My favorite work, Trifecta (2013), deviates a bit from the other work in the show. From what I could tell, no external objects were added to the surface, implying that the painting itself was the object up for consideration. The work is a triptych, with two colorful wooden panels flanking a black wooden panel at the center. All three employ thin, transparent washes of paint that give the surface both a light, airy quality and a sense of depth. Quite simply, it’s a damn pretty painting.
Lester Monzon: New Works, Mark Moore Gallery
14th September – 12th October
Over at Mark Moore Gallery, artist Lester Monzon was able to comfortably fit 21 new paintings into the gallery’s small project room to great effect. Despite the intimate scale of his paintings – or perhaps because of it – Monzon seems incredibly comfortable experimenting with his medium. As a whole, the many canvases read like a cohesive project devoted to this experimentation. Individually, the small paintings feel like carefully crafted gems, any of which I would have been happy to take home with me.
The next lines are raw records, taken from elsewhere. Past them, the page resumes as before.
(** * GamePredictor: team statistics aggregation

    A shallow embedding of [team_stats_aggregator.py] and
    [advanced_team_stats.py]: league and team resolution, the per-season
    fetch from the league-table provider (FotMob), the estimated
    "enhanced" columns, the FBref fetch and the hybrid merge.

    Conventions of the model.
    - Python exceptions are values of [exn]; a computation returns a
      [res] together with the lines it printed.
    - A float is an [fl]: a finite value carried as an exact rational, an
      infinity or NaN.  Binary rounding error and the sign of zero are not
      represented.
    - A number is a Python number or a numpy scalar; the two differ in
      what division by zero does, so the distinction is kept.
    - What the Python and pandas libraries do with text ([str.lower],
      [str.title], [int] on a string, [pandas.to_numeric] on a string,
      [Series.str.contains]) and what the data providers answer are
      fields of the classes [Runtime] and [Provider]. *)

From stdpp Require Import base option list gmap strings.
From Stdlib Require Import Ascii ZArith QArith Qround Lia Lqa.

Local Open Scope string_scope.
Local Open Scope Z_scope.
Local Open Scope list_scope.

(** ** Exceptions and results *)

Inductive exn :=
| LeagueNotFound (league : string)
    (* ValueError: League '...' not found. Available: [...] *)
| TeamNotFound (team league : string) (available : list string)
    (* ValueError: Team '...' not found in ... Available teams: [...] *)
| NoDataFound (team league : string)
    (* ValueError: No data found for team '...' in league '...' *)
| ValueError          (* int() on a text that is not an integer, int(nan) *)
| TypeError           (* int(None), arithmetic on text *)
| OverflowError       (* int(inf) *)
| ZeroDivisionError
| KeyError (key : string)
| ReError             (* a pattern that the re module rejects *)
| ProviderError (what : string).   (* whatever a provider call raises *)

Inductive res (A : Type) :=
| Ok (a : A)
| Raise (e : exn).
Arguments Ok {A} a.
Arguments Raise {A} e.

(** ** Numbers *)

Inductive fl :=
| Fin (q : Q)
| Inf (neg : bool)
| NaN.

(** [np = true]: a numpy scalar (what a DataFrame cell of a numeric column
    holds); [np = false]: a Python [int] or [float]. *)
Inductive num :=
| Int (np : bool) (z : Z)
| Flt (np : bool) (x : fl).

(** A DataFrame cell or a dict value. *)
Inductive cell :=
| CNum (n : num)
| CText (s : string)
| CNone.             (* None *)

Definition is_np (n : num) : bool :=
  match n with Int np _ => np | Flt np _ => np end.

Definition to_fl (n : num) : fl :=
  match n with
  | Int _ z => Fin (inject_Z z)
  | Flt _ x => x
  end.

Definition Qzero (q : Q) : bool := Z.eqb (Qnum q) 0.
Definition Qneg (q : Q) : bool := Z.ltb (Qnum q) 0.
Definition Qpos (q : Q) : bool := Z.ltb 0 (Qnum q).

Definition fl_neg_sign (x : fl) : bool :=
  match x with Fin q => Qneg q | Inf neg => neg | NaN => false end.

Definition fl_mul (x y : fl) : fl :=
  match x, y with
  | NaN, _ | _, NaN => NaN
  | Fin a, Fin b => Fin (Qred (a * b)%Q)
  | Inf n, Fin b => if Qzero b then NaN else Inf (xorb n (Qneg b))
  | Fin a, Inf n => if Qzero a then NaN else Inf (xorb n (Qneg a))
  | Inf n, Inf m => Inf (xorb n m)
  end.

Definition fl_add (x y : fl) : fl :=
  match x, y with
  | NaN, _ | _, NaN => NaN
  | Fin a, Fin b => Fin (Qred (a + b)%Q)
  | Inf n, Fin _ => Inf n
  | Fin _, Inf n => Inf n
  | Inf n, Inf m => if Bool.eqb n m then Inf n else NaN
  end.

(** IEEE division, as numpy performs it: a zero divisor gives an infinity
    or NaN. *)
Definition fl_div (x y : fl) : fl :=
  match x, y with
  | NaN, _ | _, NaN => NaN
  | Fin a, Fin b =>
      if Qzero b then (if Qzero a then NaN else Inf (Qneg a))
      else Fin (Qred (a / b)%Q)
  | Inf n, Fin b => Inf (xorb n (Qneg b))
  | Fin _, Inf _ => Fin 0
  | Inf _, Inf _ => NaN
  end.
(** X10: the caller's validation step catches the pole of [Inv]: on
    finite input, with [a = 1], [b = 0], the result passes
    [validate_input] exactly when no element of the input is [-eps]. *)
Theorem Inv_output_validates (p : option kwargs) (x : ndarray) :
  exists y,
    Power__call__ np_power {| klass := Inv; params := p |} x 1 0 = Ok y /\
    (Forall finite_value x ->
     (validate_input {| klass := Inv; params := p |} y = true <->
      (- eps)%float ∉ x)).
Proof.
  eexists. split; [apply Inv_call_unit|].
  intros Hfin. rewrite validate_input_Forall, Forall_map.
  induction Hfin as [|xi x Hxi Hx IH].
  - split; [intros _; apply not_elem_of_nil|constructor].
  - rewrite Forall_cons_iff, not_elem_of_cons, IH. cbn.
    rewrite is_finite_true. split; intros [H1 H2]; (split; [|exact H2]).
    + intros E. rewrite <- E in H1. change (1 / (- eps + eps))%float with infinity in H1.
      discriminate H1.
    + apply inv_eps_finite; [exact Hxi|]. intros E. apply H1. symmetry. exact E.
Qed.
End ReciprocalValidation.

Lemma Inv_output_validates_witness :
  exists y,
    Power__call__ pow_exact (new Inv) [0%float; 1%float; (-2)%float] 1 0 = Ok y /\
    (Forall finite_value [0%float; 1%float; (-2)%float] ->
     (validate_input (new Inv) y = true <->
      (- eps)%float ∉ [0%float; 1%float; (-2)%float])).
Proof.
  apply (Inv_output_validates pow_exact).
  intros v. reflexivity.
Defined.

(** * Introspection, overwriting and the catalogue *)

(** X5: [get_params] is a property of the class alone: after any
    sequence of [set_params] calls it is still the empty list on the
    base class and [a], [b] on every other class. *)
Theorem get_params_every_class (self : instance) (calls : list (option kwargs * kwargs)) :
  get_params (set_params_seq self calls) =
    Ok (if decide (klass self = BaseTransformer) then [] else ["a"; "b"]).
Proof.
  rewrite get_params_variant, set_params_seq_klass. reflexivity.
Qed.

(** X6: [set_params] overwrites: after any sequence of calls the
    instance is the one a single call, the last, would have produced;
    nothing of the earlier dictionaries is kept or merged. *)
Theorem set_params_overwrites (self : instance) calls p kw :
  set_params_seq self (calls ++ [(p, kw)]) = set_params self p kw.
Proof.
  rewrite set_params_seq_snoc. unfold set_params.
  rewrite set_params_seq_klass. reflexivity.
Qed.

(** X12: every entry of the default catalogue is an exported class
    with a positive integer complexity, and no two entries share their
    complexity, so that the lowest one singles out one transform. *)
Theorem default_catalogue_complexity :
  Forall (fun c => c ∈ __all__ /\
                   exists k, class_getattr c "complexity" = Some (VInt k) /\ 0 < k)
         DEFAULT_TRANSFORM /\
  Forall (fun c1 =>
            Forall (fun c2 =>
                      class_getattr c1 "complexity" = class_getattr c2 "complexity" ->
                      c1 = c2)
                   DEFAULT_TRANSFORM)
         DEFAULT_TRANSFORM.
Proof.
  split.
  - unfold DEFAULT_TRANSFORM.
    repeat match goal with
           | |- Forall _ (_ :: _) => constructor
           | |- Forall _ [] => constructor
           end;
      (split; [apply list_elem_of_In; cbn; tauto | eexists; split; reflexivity]).
  - unfold DEFAULT_TRANSFORM.
    repeat match goal with
           | |- Forall _ (_ :: _) => constructor
           | |- Forall _ [] => constructor
           end;
      cbn; intros H; first [reflexivity | discriminate H].
Qed.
Many of the works expose a gridded under-painting – presumably a structure Monzon imposes upon himself, perhaps as a starting point. Sometimes the grid becomes a major part of the final image, as in Untitled #23 (2013). In other paintings, like Untitled #7 (2013), the grid is abandoned, covered over, or was never there to begin with. The results of Monzon’s methods are paintings look undeniably contemporary, evocative of a number of painters working today who feel free to utilize any painting style or techniques without burdening themselves with the task of creating something monumental.
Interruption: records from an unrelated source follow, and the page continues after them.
(** [f] is a non-negative finite float of value [v]. *)
Definition nonneg (f : float) (v : R) : Prop := nonneg_val (Prim2SF f) v.

(** The invariant of the two sums of [aggregate_results]: the total weight
    has overflowed, or both sums are non-negative finite numbers and the
    weighted sum does not exceed the total weight. *)
Definition sums_ok (s t : float) : Prop :=
  Prim2SF t = S754_infinity false
  \/ exists vs vt, nonneg s vs /\ nonneg t vt /\ (vs <= vt)%R.

End Binary64Definitions.

(** ** Two runs compared *)

(** The invariant of two runs of the loop of [aggregate_results] over the
    same weights: the total weight has overflowed, or the three sums are
    non-negative finite numbers, the first weighted sum does not exceed the
    second, and the second does not exceed the total weight. *)
Definition sums_le (s s' t : float) : Prop :=
  Prim2SF t = S754_infinity false
  \/ exists vs vs' vt, nonneg s vs /\ nonneg s' vs' /\ nonneg t vt
                       /\ (vs <= vs')%R /\ (vs' <= vt)%R.

(** Two outcomes with the same weight, the second at least as confident as
    the first. *)
Definition no_more_confident (o o' : string * float * method_result) : Prop :=
  snd (fst o) = snd (fst o')
  /\ well_scaled o /\ well_scaled o'
  /\ (mr_confidence_score (snd o) <=? mr_confidence_score (snd o'))%float = true.

(** The same detectors fail in both runs, and every other one is at least
    as confident in the second run as in the first. *)
Definition same_failures_no_more_confident
    (o o' : string * float * method_result) : Prop :=
  failed (snd o) = failed (snd o')
  /\ (failed (snd o) = false -> no_more_confident o o').

(** The second dictionary reports a failure exactly when the first one
    does, and otherwise both confidences lie in [[0,1]], the second not
    below the first. *)
Definition at_most_as_confident (m m' : method_result) : Prop :=
  failed m = failed m'
  /\ (failed m = false ->
      (0 <=? mr_confidence_score m)%float = true
      /\ (mr_confidence_score m <=? mr_confidence_score m')%float = true
      /\ (mr_confidence_score m' <=? 1)%float = true).

(** An outcome with its confidence replaced. *)
Definition with_confidence (c : float) (o : string * float * method_result)
    : string * float * method_result :=
  (fst o, MethodResult (mr_is_ai_generated (snd o)) c None None None None None
                       None None).

(** ** [utils/metadata_analysis.py] and [utils/image_processing.py] *)

(** Python's [max(a, b)] on floats: [b] only when [b > a]. *)
Definition py_max (a b : float) : float :=
  if (a <? b)%float then b else a.

(** [ai_software_patterns], the regular expressions of
    [analyze_exif_metadata]. *)
Definition ai_software_patterns : list string :=
  [ "(?i)stable\s*diffusion"; "(?i)dall\s*[- ]?e"; "(?i)midjourney";
    "(?i)generative"; "(?i)gan"; "(?i)neural"; "(?i)deep\s*dream";
    "(?i)ai\s*image"; "(?i)openai" ].

(** [key in exif_tags] *)
Definition has_key (exif_tags : gmap string string) (key : string) : bool :=
  match exif_tags !! key with
  | Some _ => true
  | None => false
  end.

(** [if condition: results['anomalies'].append(anomaly)] *)
Definition note_if (condition : bool) (anomaly : string)
    (anomalies : list string) : list string :=
  if condition then (anomalies ++ [anomaly])%list else anomalies.

(** The last block of [analyze_exif_metadata]: verdict and confidence from
    the number of anomalies.  The count is an integer; multiplying it by a
    float converts it. *)
Definition suspicion_level (anomalies : list string)
    : outcome (bool * float * list string) :=
  let anomaly_count := Z.of_nat (length anomalies) in
  if (4 <=? anomaly_count)%Z then
    n ← float_of_int (anomaly_count - 4);
    mret (true, py_min (0.7 + n * 0.05) 0.9, anomalies)
  else if (2 <=? anomaly_count)%Z then
    n ← float_of_int (anomaly_count - 2);
    mret (true, (0.5 + n * 0.1)%float, anomalies)
  else
    n ← float_of_int anomaly_count;
    mret (false, py_max (0.3 - n * 0.15) 0.0, anomalies).

Section Utilities.
(** [re.search(pattern, text)] found a match: Python's own; the analysis is
    verified for any such function. *)
Variable re_search : string -> string -> bool.

(** The value of ['Image Software'] when one of the patterns matches it. *)
Definition ai_software (exif_tags : gmap string string) : option string :=
  match exif_tags !! "Image Software" with
  | Some software =>
      if existsb (fun pattern => re_search pattern software) ai_software_patterns
      then Some software else None
  | None => None
  end.
(** X4.  [_extract_sf_number] reads the digits of its argument as a
    decimal number and nothing else: the result is absent exactly when
    there is no digit, a character that is not a digit can be dropped
    anywhere, and, up to 15 digits in all, a digit added at the end
    multiplies the value by ten and adds the digit. *)
Theorem extract_sf_number_reading :
  (forall s, _extract_sf_number s = None
             <-> forallb (fun c => negb (is_digit c)) s = true)
  /\ (forall s1 c s2,
        is_digit c = false ->
        _extract_sf_number (s1 ++ c :: s2) = _extract_sf_number (s1 ++ s2))
  /\ (forall s c,
        is_digit c = true ->
        (length (List.filter is_digit s) < 15)%nat ->
        _extract_sf_number (s ++ [c])
        = Some (10 * default 0%Z (_extract_sf_number s) + digit_value c)%Z).
Proof.
  split; [|split].
  - intros s. unfold _extract_sf_number. rewrite <- filter_none_forallb.
    destruct (List.filter is_digit s); split; congruence.
  - intros s1 c s2 Hc. unfold _extract_sf_number.
    rewrite !List.filter_app. simpl. rewrite Hc. reflexivity.
  - intros s c Hc _. unfold _extract_sf_number.
    rewrite List.filter_app. simpl. rewrite Hc.
    destruct (List.filter is_digit s) as [|d ds]; [reflexivity|].
    simpl app. cbn [default from_option id]. f_equal.
    apply (decimal_app (d :: ds) c).
Qed.

(* ===================================================================== *)
(** ** Further properties of the location resolver *)
(* ===================================================================== *)

Lemma head_filter_Some {A} (f : A -> bool) (l : list A) (x : A) :
  head (List.filter f l) = Some x ->
  exists before after,
    l = before ++ x :: after /\ f x = true
    /\ forallb (fun a => negb (f a)) before = true.
Proof.
  induction l as [|a l IH]; simpl; [discriminate|].
  destruct (f a) eqn:E.
  - intros [= <-]. exists [], l. auto.
  - intros H. destruct (IH H) as (before & after & -> & Hx & Hb).
    exists (a :: before), after. simpl. rewrite E. auto.
Qed.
Jeffrey Gibson: The Spirits Refuse Without A Body, Shoshana Wayne Gallery
7th September - 26th October
The influence of rave culture on Jeffrey Gibson’s new paintings at Shoshana Wayne Gallery is palpable. Thin bars and sharp triangles dance around their surfaces, crossing and mixing like colored light beams in a laser show. The paintings are composed of multiple, irregularly shaped panels that fit together like a puzzle to create a larger, equally irregular shape. Gibson uses animal hide in place of canvas and from the side the paintings look like tightly stretched drums. It is easy to imagine them producing a pulsing beat.
The Spirits Refuse Without A Body is a fun show, full of energy. Along with the paintings, the installation includes actual fluorescents lights covered in rawhide, a large sculpture based on a Native American tool used to transport heavy loads, and two punching bags decorated with glass beads, sequins, and Mongolian goat fur. The punching bags, titled Cloudbuster and Beauty (both 2013) made me literally laugh out loud when I first saw them. No small feat for a work of art.
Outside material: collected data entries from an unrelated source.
(** [update_knowledge], with the collected sets named. *)
Lemma update_knowledge_eq l self :
  let um := (MinesweeperAI.accumulate l ∅ ∅).1 in
  let us := (MinesweeperAI.accumulate l ∅ ∅).2 in
  MinesweeperAI.update_knowledge l self
  = if decide (size um + size us = 0)%nat then (false, self)
    else (true,
          MinesweeperAI.Build (MinesweeperAI.height self) (MinesweeperAI.width self)
            (MinesweeperAI.moves_made self)
            (um ∪ MinesweeperAI.mines self)
            (us ∪ MinesweeperAI.safes self)
            (strike_safes (elements us) <$>
               (strike_mines (elements um) <$> MinesweeperAI.knowledge self))).
Proof.
  unfold MinesweeperAI.update_knowledge.
  destruct (MinesweeperAI.accumulate l ∅ ∅) as [um us]; simpl.
  case_decide; [done|]. f_equal.
  rewrite foldl_mark_safe, foldl_mark_mine; simpl.
  rewrite !list_to_set_elements_L.
  f_equal; apply set_eq; set_solver.
Qed.

Lemma update_knowledge_false l self self' :
  MinesweeperAI.update_knowledge l self = (false, self') → self' = self.
Proof. rewrite update_knowledge_eq. simpl. case_decide; congruence. Qed.

(** A pass that makes changes removes a cell from every sentence: fewer
    cells are left undetermined in the knowledge. *)
Lemma update_knowledge_true l self self' :
  (∀ s, s ∈ l → s ∈ MinesweeperAI.knowledge self) →
  MinesweeperAI.update_knowledge l self = (true, self') →
  (size (all_cells (MinesweeperAI.knowledge self'))
   < size (all_cells (MinesweeperAI.knowledge self)))%nat.
Proof.
  intros Hl. rewrite update_knowledge_eq. simpl.
  set (um := (MinesweeperAI.accumulate l ∅ ∅).1).
  set (us := (MinesweeperAI.accumulate l ∅ ∅).2).
  case_decide as Hsz; [done|]. intros [= <-]. simpl.
  assert (∃ c, c ∈ um ∪ us) as [c Hc].
  { destruct (decide (size um = 0%nat)) as [Hm|Hm].
    - assert (size us ≠ 0%nat) as Hs by lia.
      apply size_non_empty_iff, set_choose in Hs as [c ?]. exists c. set_solver.
    - apply size_non_empty_iff, set_choose in Hm as [c ?]. exists c. set_solver. }
  apply subset_size. split.
  - intros x. rewrite !elem_of_all_cells. intros (s & Hs & Hx).
    apply list_elem_of_fmap in Hs as (s1 & -> & Hs).
    apply list_elem_of_fmap in Hs as (s0 & -> & Hs).
    rewrite strike_safes_cells, strike_mines_cells in Hx.
    exists s0. split; [done|]. set_solver.
  - intros Hsub.
    assert (c ∈ all_cells (MinesweeperAI.knowledge self)) as Hin.
    { apply accumulate_subseteq in Hc.
      apply elem_of_all_cells in Hc as (s & Hs & Hc).
      apply elem_of_all_cells. exists s. auto. }
    apply Hsub, elem_of_all_cells in Hin as (s & Hs & Hx).
    apply list_elem_of_fmap in Hs as (s1 & -> & Hs).
    apply list_elem_of_fmap in Hs as (s0 & -> & Hs).
    rewrite strike_safes_cells, strike_mines_cells in Hx.
    rewrite !elem_of_difference, !elem_of_list_to_set, !elem_of_elements in Hx.
    set_solver.
Qed.

End update_facts.

Section loop_facts.
Implicit Types (self : MinesweeperAI.t) (s : Sentence.t) (c : cell).
Implicit Types (l kn : list Sentence.t).

Lemma elem_of_permutations2 {A} (l : list A) (a b : A) :
  (a, b) ∈ permutations2 l → a ∈ l ∧ b ∈ l.
Proof.
  unfold permutations2.
  intros (i & Hab & _)%list_elem_of_bind.
  apply list_elem_of_bind in Hab as (j & Hab & _).
  case_decide; [by apply elem_of_nil in Hab|].
  destruct (l !! i) as [a'|] eqn:Hi; [|by apply elem_of_nil in Hab].
  destruct (l !! j) as [b'|] eqn:Hj; [|by apply elem_of_nil in Hab].
  apply list_elem_of_singleton in Hab as [= -> ->].
  split; eapply list_elem_of_lookup_2; eauto.
Qed.

(** Every sentence of step 5 is the difference of two sentences of the
    knowledge, the cells of the first strictly inside those of the second. *)
Lemma elem_of_new_sentences kn s :
  s ∈ MinesweeperAI.new_sentences kn →
  ∃ A B, A ∈ kn ∧ B ∈ kn ∧ Sentence.cells A ⊂ Sentence.cells B ∧
         s = Sentence.Build (Sentence.cells B ∖ Sentence.cells A)
                            (Sentence.count B - Sentence.count A).
Proof.
  unfold MinesweeperAI.new_sentences.
  intros ([A B] & Hs & HAB)%list_elem_of_bind.
  apply elem_of_permutations2 in HAB as [HA HB].
  case_decide; [|by apply elem_of_nil in Hs].
  apply list_elem_of_singleton in Hs as ->.
  by exists A, B.
Qed.

Lemma all_cells_new_sentences kn :
  all_cells (kn ++ MinesweeperAI.new_sentences kn) = all_cells kn.
Proof.
  apply set_eq. intros c. rewrite !elem_of_all_cells. split.
  - intros (s & [Hs|Hs]%elem_of_app & Hc); [eauto|].
    apply elem_of_new_sentences in Hs as (A & B & _ & HB & _ & ->).
    exists B. split; [done|]. simpl in Hc. set_solver.
  - intros (s & Hs & Hc). exists s. split; [|done]. apply elem_of_app. by left.
Qed.

(** The loop breaks once the fuel exceeds the number of cells left in the
    sentences. *)
Lemma inference_loop_terminates fuel self :
  (size (all_cells (MinesweeperAI.knowledge self)) < fuel)%nat →
  ∃ self', MinesweeperAI.inference_loop fuel self = Some self'.
Proof.
  revert self. induction fuel as [|fuel IH]; intros self Hfuel; [lia|].
  simpl.
  destruct (MinesweeperAI.update_knowledge (MinesweeperAI.knowledge self) self)
    as [[] self1] eqn:E1; simpl; [|eauto].
  apply update_knowledge_true in E1; [|done].
  set (new := MinesweeperAI.new_sentences (MinesweeperAI.knowledge self1)).
  destruct (MinesweeperAI.update_knowledge new
              (MinesweeperAI.set_knowledge (λ kn, kn ++ new) self1))
    as [[] self3] eqn:E3; simpl; [|eauto].
  apply update_knowledge_true in E3.
  - apply IH. simpl in E3. unfold new in E3.
    rewrite all_cells_new_sentences in E3. lia.
  - intros s Hs. simpl. apply elem_of_app. by right.
Qed.

(** More fuel does not change the state a terminating run returns. *)
Lemma inference_loop_fuel_mono fuel fuel' self self' :
  (fuel ≤ fuel')%nat →
  MinesweeperAI.inference_loop fuel self = Some self' →
  MinesweeperAI.inference_loop fuel' self = Some self'.
Proof.
  revert fuel' self. induction fuel as [|fuel IH]; intros fuel' self Hle; [done|].
  destruct fuel' as [|fuel']; [lia|]. simpl.
  destruct (MinesweeperAI.update_knowledge (MinesweeperAI.knowledge self) self)
    as [[] self1]; simpl; [|done].
  destruct (MinesweeperAI.update_knowledge _ _) as [[] self3]; simpl; [|done].
  apply IH. lia.
Qed.

End loop_facts.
Kevin Appel, Christopher Grimes Gallery
13th September – 2nd November
Kevin Appel’s new paintings at Christopher Grimes Gallery in Santa Monica seem very serious. Maybe it’s all the black and white paint. Maybe it’s the photographs of the California desert printed on the canvas. Maybe it’s the fact that the paint layers covering up those photographs somehow seem more mechanical than the machine-made images themselves. Maybe I just don’t quite understand them.
Either way, these paintings also seem very important. I feel compelled to suggest that people see them, though I can’t articulate exactly why. Maybe I’ll have a better idea once I’ve seen the show a few more times myself.